→ **Activity**
Where does "priority" occur in the listing? Copy every line that holds it.

→ **Available data**

===============

(* ===== verification/KernelProps.v ===== *)
(** * Properties of the kernel *)

From S2P Require Import Prelude Prog Queue QueueSpec QueueSys QueueProps Interrupt Memory MemorySpec HeapClient Kernel Thread Semaphore Clock Message Lifecycle NoHalt Placement Invariant Sched ThreadSpec SemaphoreSpec ClockSpec MessageSpec BootSpec LifecycleSpec KillSpec System Samples.

Definition never (_ _ : kernel) : Prop := False.

(** The first stretch of a program, up to its return or its first switch. *)
Lemma first_stretch {A} (G : kernel -> kernel -> Prop) (Q : A -> kernel -> kernel -> Prop) p k :
  nohalt p -> kwp G never Q p k k ->
  (exists k' a, run p k = Returned k' a /\ Q a k k')
  \/ (exists k' p', run p k = Suspended k' p' /\ G k k').
Proof.
  intros Hn H. apply wp_run in H. pose proof (nohalt_run p k Hn) as Hh.
  destruct (run p k) as [k' r|k' p'|k'|]; [left; eauto|right; destruct H; eauto|by destruct (Hh k')|done].
Qed.

Lemma never_Rl c s s' : never s s' -> Rl c s s'.
Proof. done. Qed.

#[local] Hint Resolve never_Rl : core.

(** ** Boot *)

(** From the state the loader leaves, with a heap of more
    than sixteen bytes, [kernel_init] returns without an access outside the kernel
    tables; it establishes the invariant of the kernel, with the null thread
    running, every other thread and every semaphore free, the timer started,
    and the whole heap in one free block. *)
Lemma kernel_init_boots end_addr clkfreq handler k :
  unbooted k -> 0 < memheap (mem k) -> memheap (mem k) + 7 < 2 ^ 32 ->
  0 <= maxaddr (mem k) < 2 ^ 32 -> memheap (mem k) + 16 < maxaddr (mem k) ->
  exists k', run (kernel_init end_addr clkfreq handler) k = Returned k' OK
    /\ KInv k' /\ fresh k' /\ tm_started (tim k') = true
    /\ memheap (mem k') = roundmb (memheap (mem k)) /\ maxaddr (mem k') = truncmb (maxaddr (mem k))
    /\ stacks_ok k' [(memheap (mem k'), maxaddr (mem k') - memheap (mem k'))] [] [].
Proof.
  intros Hu H1 H2 H3 H4.
  destruct (run_returns (fun r _ k' => r = OK /\ KInv k' /\ fresh k' /\ mem k' = mem (init_memory k)
       /\ tm_started (tim k') = true) (kernel_init end_addr clkfreq handler) k (nohalt_kernel_init _ _ _))
    as (a & E & -> & HI & Hf & Hm & Ht).
  { by apply kwp_kernel_init. }
  eexists. split; [exact E|]. destruct (init_memory_heap k H1 H2 H3 H4) as (_ & M1 & M2).
  rewrite <- Hm in M1, M2. split_and!; [done..|]. by apply (boot_stacks _ k).
Qed.

(** ** The machine *)

(** C1: system_safe.  The kernel started by [kernel_init], the part of [sysinit] that sets up the kernel, never
    accesses anything outside its tables, whatever the threads do in any order within the conditions of [allowed]: calls of the scheduler, of semaphores, of
    messages and of the clock, clock interrupts, creation of threads, and termination of a thread by itself or of another one that is
    not asleep and whose parent is not waiting for a message; the null thread does not block, counts of semaphores and times
    stay within an [int], priorities are above the smallest key, and stacks hold their initial frame.
    In every reachable state every thread
    is in exactly the queue its state names, the current thread is the only one
    that is running, and the stacks of the living threads are disjoint from
    each other and from the free memory. *)
Theorem system_safe end_addr clkfreq handler initret k0 k s :
  unbooted k0 -> 0 < memheap (mem k0) -> memheap (mem k0) + 7 < 2 ^ 32 ->
  0 <= maxaddr (mem k0) < 2 ^ 32 -> memheap (mem k0) + 16 < maxaddr (mem k0) ->
  run (kernel_init end_addr clkfreq handler) k0 = Returned k OK ->
  rtc (sys_step clkfreq initret) (Running k ∅) s ->
  s <> Crashed /\ forall k' pool, s = Running k' pool -> KInv k' /\ heap_ok k'.
Proof.
  intros Hu H1 H2 H3 H4 Hrun Hsteps.
  assert (H : kwp never never (fun r _ k' => KInv k' /\ fresh k' /\ mem k' = mem (init_memory k0))
    (kernel_init end_addr clkfreq handler) k0 k0) by (by apply kwp_kernel_init).
  apply wp_run in H. rewrite Hrun in H. destruct H as (HI & Hf & Hm).
  assert (HS : SInv (Running k ∅)).
  { split_and!; [done|by eexists _, _, _; apply (boot_stacks k k0)|apply map_Forall_empty]. }
  pose proof (sys_inv _ _ _ _ HS Hsteps) as HS'. split; [by intros ->|].
  intros k' pool ->. by destruct HS' as (? & ? & _).
Qed.

Lemma system_safe_witness :
  let s1 := resume_with booted ∅ (run (exec 64000 0x8000 (CCreate 0x9100 1024 20 [109] [5; 6])) booted) in
  s1 <> Crashed /\ forall k' pool, s1 = Running k' pool -> KInv k' /\ heap_ok k'.
Proof.
  intros s1. refine (system_safe 0x18000 64000 0x9000 0x8000 blank booted s1 blank_unbooted _ _ _ _ (proj1 booted_run) _).
  1-4: simpl; lia.
  apply rtc_once. apply (step_call 64000 0x8000 booted ∅ (CCreate 0x9100 1024 20 [109] [5; 6])).
  - apply lookup_empty.
  - split_and!; [vm_compute; done|done|done|vm_compute; done].
Defined.

(** ** Scheduling *)

(** The level at which a thread competes for the processor: the key it was
    given on the ready list or, for the current thread, its priority. *)
Definition level (k : kernel) (t : Z) : Z :=
  if decide (t = thrcurrent k) then default 0 (tprio <$> thrtab k !! t) else kk (quetab k) t.

Lemma runlist_head k qs l c new l' ec :
  KInvq k qs -> qs !! readylist k = Some l -> thrcurrent k = c -> thrtab k !! c = Some ec ->
  runlist c k l = new :: l' ->
  (forall t, t ∈ c :: l -> level k t <= level k new)
  /\ (new = c -> forall t, t ∈ l -> level k t < level k c).
Proof.
  intros HI El Hc Ec Hr. pose proof (ki_placed _ _ HI) as HP.
  destruct (ki_curr _ _ HI) as (e0 & E0 & Hs). rewrite Hc, Ec in E0. injection E0 as <-.
  destruct (pl_rl _ _ _ _ _ _ _ HP) as (l0 & El0 & Hd). rewrite El in El0. injection El0 as <-.
  assert (Hcl : c ∉ l).
  { intros Hin. destruct (on_ready _ _ _ _ _ HP El Hin) as (e & E & He). congruence. }
  assert (Hlv : forall t, t ∈ l -> level k t = kk (quetab k) t).
  { intros t Ht. unfold level. rewrite Hc. case_decide; [congruence|done]. }
  assert (Hlc : level k c = tprio ec) by (unfold level; rewrite Hc, decide_True, Ec; done).
  unfold runlist in Hr. rewrite Ec, decide_True in Hr by done.
  destruct (insert_desc_split (kk (quetab k)) (tprio ec) c l Hd) as (l1 & l2 & -> & Ei & H1 & H2).
  rewrite Ei in Hr. rewrite Forall_forall in H1, H2.
  destruct l1 as [|y l1]; simpl in *; injection Hr as <- Hr.
  - split; [|intros _]; intros t Ht; rewrite ?elem_of_cons in Ht.
    + destruct Ht as [->|Ht]; [done|]. rewrite Hlc, Hlv by done. specialize (H2 t Ht). lia.
    + rewrite Hlc, Hlv by done. by apply H2.
  - split; [|intros ->; set_solver]. intros t Ht. rewrite (Hlv y) by set_solver.
    apply elem_of_cons in Ht as [->|Ht]; [rewrite Hlc; apply H1; set_solver|].
    rewrite Hlv by done. apply StronglySorted_inv in Hd as [_ Hd]. rewrite Forall_forall in Hd.
    apply elem_of_cons in Ht as [->|Ht]; [done|]. by apply Hd.
Qed.

(** C2: resched_picks_highest.  [resched] gives the processor to a thread of
    highest level among the ready ones and the current one; the current thread
    keeps it only when its priority exceeds the level of every ready thread, so
    that threads of equal priority take turns.  The invariant holds in the
    state it leaves. *)
Theorem resched_picks_highest k : KInv k ->
  exists k', (run resched k = Returned k' OK /\ thrcurrent k' = thrcurrent k
              \/ exists p, run resched k = Suspended k' p /\ thrcurrent k' <> thrcurrent k)
    /\ KInv k'
    /\ level k (thrcurrent k) <= level k (thrcurrent k')
    /\ (forall t e, thrtab k !! t = Some e -> tstate e = THRREADY ->
          level k t <= level k (thrcurrent k')
          /\ (thrcurrent k' = thrcurrent k -> level k t < level k (thrcurrent k))).
Proof.
  intros [qs HI]. set (c := thrcurrent k). pose proof (ki_placed _ _ HI) as HP.
  destruct (ki_curr _ _ HI) as (ec & Ec & Hs).
  assert (Hpick : forall k' qs', KInvq k' qs' -> switched c k qs k' qs' -> KInv k'
    /\ level k c <= level k (thrcurrent k')
    /\ (forall t e, thrtab k !! t = Some e -> tstate e = THRREADY ->
          level k t <= level k (thrcurrent k')
          /\ (thrcurrent k' = c -> level k t < level k c))).
  { intros k' qs' HI' Hsw. destruct (sw_list _ _ _ _ _ Hsw) as (l & l' & El & _ & Hr).
    destruct (runlist_head _ _ _ _ _ _ _ HI El eq_refl Ec Hr) as [H1 H2].
    split_and!; [by exists qs'|apply H1; left|]. intros t e Et Hst.
    destruct (pl_out _ _ _ _ _ _ _ HP t e (readylist k) Et) as (l0 & El0 & Hin);
      [done|unfold home; by rewrite Hst|]. rewrite El in El0. injection El0 as <-.
    split; [apply H1; by right|]. intros Hc. by apply H2. }
  destruct (first_stretch (fun _ k' => exists qs', KInvq k' qs' /\ switched c k qs k' qs' /\ thrcurrent k' <> c)
    (fun a _ k' => a = OK /\ exists qs', KInvq k' qs' /\ switched c k qs k' qs' /\ thrcurrent k' = c)
    resched k nohalt_resched) as [(k' & a & E & -> & qs' & H1 & H2 & H3)|(k' & p & E & qs' & H1 & H2 & H3)].
  - eapply (kwp_resched c _ k k qs ec); [auto|done|by apply KInvq_pre|by apply others_eq|exact Ec|..].
    + eauto.
    + intros. split; eauto.
    + by intros k0' k' e' [s []].
  - exists k'. split; [left; done|eauto].
  - exists k'. split; [right; eauto|eauto].
Qed.

Lemma resched_picks_highest_witness :
  exists k', (run resched duo = Returned k' OK /\ thrcurrent k' = thrcurrent duo
              \/ exists p, run resched duo = Suspended k' p /\ thrcurrent k' <> thrcurrent duo)
    /\ KInv k'
    /\ level duo (thrcurrent duo) <= level duo (thrcurrent k')
    /\ (forall t e, thrtab duo !! t = Some e -> tstate e = THRREADY ->
          level duo t <= level duo (thrcurrent k')
          /\ (thrcurrent k' = thrcurrent duo -> level duo t < level duo (thrcurrent duo))).
Proof. exact (resched_picks_highest duo duo_inv). Defined.

(** C3: calls_keep_contract.  Each call of the scheduler, of semaphores, of messages and of the clock, and the clock interrupt
    ([create] and [kill] are apart), made by the running thread within the conditions of [allowed], never faults and never halts
    the processor; whenever it gives the processor away the invariant holds and
    the other threads have kept their stacks, masks and messages; provided the
    thread finds its own entry so kept when it is resumed, the call goes on and
    returns in the same thread with the interrupt mask it was entered with. *)
Theorem calls_keep_contract clkfreq initret k c :
  KInv k -> allowed k c -> match c with CCreate _ _ _ _ _ | CKill _ => False | _ => True end ->
  safe_call (exec clkfreq initret c) k /\ nohalt (exec clkfreq initret c).
Proof.
  assert (Hu : forall A (p : prog kernel A), safe_call p k -> safe_call (p;; mret tt) k).
  { intros A p H. apply kwp_bind. eapply kwp_mono; [exact H|]. done. }
  intros HI Ha Hc. destruct c; try done; simpl in Ha; cbn [exec]; (split; [try apply Hu|nohalt]).
  - by apply yield_safe.
  - by apply suspend_safe.
  - by apply resume_safe.
  - by apply chprio_safe.
  - by apply getprio_safe.
  - destruct Ha. by apply wait_safe.
  - destruct Ha. by apply signal_safe.
  - destruct Ha. by apply signaln_safe.
  - by apply semcreate_safe.
  - by apply semfree_safe.
  - by apply semcount_safe.
  - by apply sleep_safe.
  - by apply clkhandler_safe.
  - by apply send_safe.
  - by apply receive_safe.
  - by apply recvclr_safe.
  - destruct Ha. by apply recvtime_safe.
Qed.

Lemma calls_keep_contract_witness :
  safe_call (exec 64000 0x8000 (CSleep 500)) duo /\ nohalt (exec 64000 0x8000 (CSleep 500)).
Proof.
  apply (calls_keep_contract 64000 0x8000 duo (CSleep 500)); [exact duo_inv| |exact I].
  unfold allowed. rewrite duo_curr. discriminate.
Defined.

===============

→ **Solution to this exercise**
    given on the ready list or, for the current thread, its priority. *)
    keeps it only when its priority exceeds the level of every ready thread, so
    that threads of equal priority take turns.  The invariant holds in the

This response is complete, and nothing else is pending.